祖籍 usually doesn't mean 老家.
*祖*籍 is your *ancestor*'s (grandfather or above in the family tree) birthplace, whereas 老*家* is usually your parents' house or your "old *home*" where you were raised.

For example, my 祖籍 is in 大陸, but my 老家 is in 台灣.


----------



## yuechu

Thank you all for your further examples and explanations!


----------



## Oswinw011

老*家 in pra*ctical respect means *your parents' house or your "old home", *not necessarily a place where you were raised*. *I notice that when many people refer to 老家, they just mean the old house or hometown where their parents and grandparents had lived. There is a big family in the countryside. But as the parents migrate to urban areas to make a better living, grandparents are left in the old house because parents can't afford a big new house to accommodate three or more family members at the same time--grandparents included--in a city where property prices are skyrocketing, and some old people didn't want to leave the hometown for various reasons.
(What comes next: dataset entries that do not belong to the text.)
Definition answer0 (r : Z) (id : Z) : Elr2Frame :=
  {| kind := Response; flags := 0; route := r; request_id := id; sequence := 0; payload := [1] |}.

Definition attempt0 : Attempt :=
  {| connected := Some (Ok ()); nodelay_set := true; request_sent := true;
     incoming := [{| received := Some (Ok (answer0 AUTHENTICATE 1)); reply_sent := true |}] |}.

Definition env0 : Env := {| write_ok := true; attempt := attempt0; close_result := Ok (); now := 1000; later := 1001 |}.

Definition seed0 (address session : string) : Z := 7.

Definition commands : list Command := [RequestCommand 100 [9] 5; CloseCommand 6].

Definition actions : list DriverAction :=
  [CommandAction (Some (RequestCommand 100 [9] 5)); FrameAction (Some (Ok (answer0 100 2))); CommandAction (Some (CloseCommand 6))].

Definition turns (start : Driver) : option (bool * Driver) :=
  foldl (fun r action => r ≫= fun s => run_turn seed0 s.2 env0 action) (Some (true, start)) actions.

Definition final : option (bool * Driver) :=
  match connect_with_config seed0 "host:1" "first" ClientConfig_default attempt0 0 with Some (Ok d) => turns d | _ => None end.

(** The request is answered by the response to it, and closing ends the task. *)
Example client_run_answers :
  (fun s => (s.1, s.2.(answers), s.2.(state))) <$> final
  = Some (false, [(5, FrameAnswer (Ok (answer0 100 2))); (6, CloseAnswer (Ok ()))], ClosedState).
Proof. vm_compute. reflexivity. Qed.

Lemma client_answers_once_witness :
  exists d, driver_run seed0 "host:1" "first" ClientConfig_default commands false d /\ d.(answers).*1 ≡ₚ [5; 6].
Proof.
  assert (Hrun : exists d, driver_run seed0 "host:1" "first" ClientConfig_default commands false d).
  { eexists. change commands with ((([] ++ commands_of (CommandAction (Some (RequestCommand 100 [9] 5))))
      ++ commands_of (FrameAction (Some (Ok (answer0 100 2))))) ++ commands_of (CommandAction (Some (CloseCommand 6)))).
    eapply (run_step _ _ _ _ _ _ env0); [eapply (run_step _ _ _ _ _ _ env0); [eapply (run_step _ _ _ _ _ _ env0); [|]|]|].
    - eapply (run_start _ _ _ _ attempt0 0). vm_compute. reflexivity.
    - vm_compute. reflexivity.
    - vm_compute. reflexivity.
    - vm_compute. reflexivity. }
  destruct Hrun as [d Hd]. exists d. split; [exact Hd|].
  exact (proj2 (proj1 (proj2 (proj2 (proj2 (proj2 (client_answers_once seed0 "host:1" "first" ClientConfig_default commands false d ltac:(cbn; lia) Hd))))))).
Defined.
End DriverExamples.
Hence this phenomenon: the children may live in the old house for a short stretch of time before moving to the big city with their parents or some of them didn't even live in the old house ever. Nevertheless, although they do not grow up in the house, they would follow their parents to visit the childhood home from time to time, to see and chat with their grandparents, or to spend such traditional holidays as Spring Festival, Mid Autumn Festival in 老家. Therefore in these days 老家 is a meaningful word smacking of a sense of China's urbanization.


----------



## Youngfun

Skatinginbc said:


> 祖籍 usually doesn't mean 老家.
> *祖*籍 is your *ancestor*'s (grandfather or above in the family tree) birthplace, whereas 老*家* is usually your parents' house or your "old *home*" where you were raised.
> 
> For example, my 祖籍 is in 大陸, but my 老家 is in 台灣.


Tricky question: I don't know if you have children, but would you say that your children's 老家 is Taiwan or Canada?


----------



## Skatinginbc

Youngfun said:


> Tricky question: I don't know if you have children, but would you say that your children's 老家 is Taiwan or Canada?


老家: Canada  (父母的長居地), 回巢 (returning to the nest) 的 "巢" (nest)
籍貫: 台灣 (祖父的長居地)
祖籍: 大陸 (追認的遠祖生長地)


----------



## Youngfun

Skatinginbc said:


> 老家: Canada  (父母的長居地), 回巢 (returning to the nest) 的 "巢" (nest)
> 籍貫: 台灣 (祖父的長居地)
> 祖籍: 大陸 (追認的遠祖生長地)


Yeah, that's when your usage probably differs from mine.
For Chinese immigrants' children born here in Italy, I still consider their 老家 to be China (浙江 for most of them) even though they may have never been there in their life.


----------



## Skatinginbc

Youngfun said:


> Yeah, that's when your usage probably differs from mine. For Chinese immigrants' children born here in Italy, I still consider their 老家 to be China (浙江 for most of them) even though they may have never been there in their life.


It just happens that my spouse is actually Caucasian (German American), and I expect when people ask my children where they are originally from, the answer would be "Canada" (not Taiwan, not China, not USA, not Germany).  If the answer to "你老家在哪儿" (see #2) is different from the one to "Where are you originally from", then the former would not be the right translation that Yuechu is looking for.  But I think it is the right translation, and therefore I am afraid I have to disagree with you, Youngfun.

Where are you originally from  (你老家在哪儿)?
Me: Taiwan.
My spouse: USA.
My children: Canada.


----------



## Youngfun

Then we have a different understanding of both the meanings of "老家" and "originally from".

We use 老家 with different meaning in Chinese, and "origin" is a false friend between English and Italian. In Italian _origine_ means your ethnicity, where your parents are from, not where you were born&raised. This leads me to understand the English word origin wrongly.

If I was a mixed child, then my 老家 would be 台湾和美国都是我的老家.
If people ask me where I am from originally, then I'll say dad from Taiwan, mom is American.


----------